今日の一貫

自立型農政のイメージ

さて、90年代後半、経済成長が冷え込むことによって地方では様々な悲劇が生じた。私の身の回りでも様々な悲劇があった。
これを繰り返してはならない。

経済成長の余録、カネが国全体に回る仕組みを作る必要がある。
それを阻害している要因があれば除去する必要がある。
制度改革は必要である。

また安易な格差是正策に金をつぎ込むのはやめた方がいい。
わが国の政策で「格差是正」策が成功した試しはない。

「全国総合開発計画」は、現在5次目めに入っているが、1960年代から増大な国家予算を使った割には、産業の分散政策は失敗したと位置づけられている。
そのため、地域の自主性をより喚起する「国土形成計画」に引き継がれようとしている。

また中小企業政策や中心市街地活性化策も、これまでの有り様を見直し、地域での産業集積を重視する方向や、コンパクトシティ構想など、地元の潜在力を高める施策に転換してきている。

農政もやはりかくあるべしだろう。
米価を維持した格差是正、、はもうやめるべきではないか?
自立型の農政が必要と思う。

自立型農政とはどんなものか?

定義するとすれば、
農業成長や農業産出高の向上を農業振興の主要な課題と定め、農業に携わる者が当事者意識を持って(誰かに依存するのではなく)それを達成する事を旨とし、その成果が農村地域へ波及することを通じて農村地域の活性化策をはかるとするフィロソフィーやビジョンに基づいた施策、ということにでもなろうか。


自立型農政の具体的なイメージはヨーロッパに見て取ることができる。

ヨーロッパの成熟小国では、ITなどの先端産業とともに、1次産業や生活産業でも国際競争力を持っている。オランダ、デンマーク、フィンランド、スイス、ノルウェー、ドイツ、フランス等では農林水産業が主要産業となっている。

これらの国では、国民に充分に開かれ、もっと他産業を意識した、顧客志向の強い「先進国型・成熟国型」農業を展開している。

政策も「産業振興的な農政」を意識し、民間の知識やアイディアを生かす仕組みづくりに腐心している。

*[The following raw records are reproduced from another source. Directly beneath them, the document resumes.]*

#[export] Instance math_lib : math.Lib := {|
  math.SafeAdd := fun x y => ((x + y) mod 2 ^ 64, 2 ^ 64 <=? x + y);
  math.SafeMul := fun x y => ((x * y) mod 2 ^ 64, 2 ^ 64 <=? x * y);
|}.
#[export] Instance math_spec : math.Spec.
Proof. by constructor. Qed.

(** A stand-in for Keccak: a fixed-size digest of the length and the value. *)
#[export] Instance crypto_lib : crypto.Lib := {|
  crypto.Keccak256 := fun b => to_be 32 ((be_value b + 1) * 1099511628211 + len b);
  crypto.CreateAddress := fun a n => to_be 20 (be_value a * 31 + n + 7);
  crypto.CreateAddress2 := fun a salt h =>
    to_be 20 (be_value a * 31 + be_value salt * 37 + be_value h + 255);
  crypto.ValidateSignatureValues := fun v r s _ => (v <=? 1) && (1 <=? r) && (1 <=? s);
  crypto.Ecrecover := fun h sig => (4 :: to_be 64 (be_value h + be_value sig), None);
  crypto.sha256_Sum256 := fun b => to_be 32 (be_value b * 131 + 7);
  crypto.ripemd160_Sum := fun b => to_be 20 (be_value b * 137 + 11);
  crypto.blake2b_F := fun rounds h m t final =>
    map (fun x => u64 (x + rounds + foldl Z.add 0 m + foldl Z.add 0 t)) h;
|}.
#[export] Instance crypto_spec : crypto.Spec.
Proof. constructor. intros. apply to_be_length. Qed.

(** A stand-in for the curves: the group of integers. *)
#[export] Instance bn256_lib : bn256.Lib := {|
  bn256.G1 := Z;
  bn256.G2 := Z;
  bn256.UnmarshalG1 := fun b => inl (be_value b);
  bn256.UnmarshalG2 := fun b => inl (be_value b);
  bn256.Add := Z.add;
  bn256.ScalarMult := Z.mul;
  bn256.Marshal := to_be 64;
  bn256.PairingCheck := fun xs ys => foldl Z.add 0 (zip_with Z.mul xs ys) =? 0;
|}.
Definition int_group (n : nat) : bls12381.Group Z := {|
  bls12381.DecodePoint := fun b => inl (be_value b);
  bls12381.EncodePoint := to_be n;
  bls12381.Add := Z.add;
  bls12381.MulScalar := Z.mul;
  bls12381.MultiExp := fun ps es => (foldl Z.add 0 (zip_with Z.mul ps es), None);
  bls12381.MapToCurve := fun b => inl (be_value b);
  bls12381.InCorrectSubgroup := fun _ => true;
|}.
#[export] Instance bls12381_lib : bls12381.Lib := {|
  bls12381.PointG1 := Z;
  bls12381.PointG2 := Z;
  bls12381.NewG1 := int_group 128;
  bls12381.NewG2 := int_group 256;
  bls12381.Check := fun ps => foldl Z.add 0 (map (fun p => p.1 * p.2) ps) =? 0;
|}.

他方わが国の農業には国際競争力はなく「成長」は合わないと思われている。

農村を見ても既に農業者はほとんどおらず(65歳以上が6割)、農業産出額も毎年低下している。EU諸国の状況と一体どこが異なるのか?

農政の有り様が違うのだろう。

自立型農政を下記の地域の農業と考えてみよう。
世界でもわが国でも農業が成長してる地域は下記のようなところ。
eg(オランダ、デンマーク、フィンランド、スイス、ノルウェー等)
eg(千葉・茨城・愛知・静岡)

これらの地域の特徴を考えてみると、市場経済に馴染み、産業のノウハウが地域に蓄積し、進取の気風があること。

もっと具体的に言えば、
① 成熟した消費市場を抱え、
② 他産業のノウハウや成果を利用でき、
③ 同時に産業同士の融合も射程に入れることができる。
といった条件を持つ地域の農業が成長している。

知識集約産業や産業集積があり、かつ交流人口の多い地域の農業は成長している。農業の成長は一人農業だけではなく、他産業や地域の有り様と大きく関係していることから出てくる自立型農政の構築のために必要なことは、次のような点か?

①農業成長の産業政策の為に地域での高次な産業構造を作り上げること。
②農村のエートスを依存的なものから開放すること(開放的な精神が必要。そのための地域の文化の形成や雰囲気作りが大切になる) 


わが国の農政も、自立型農政に転換しないと、農村の疲弊はますます高じてくるような気がする。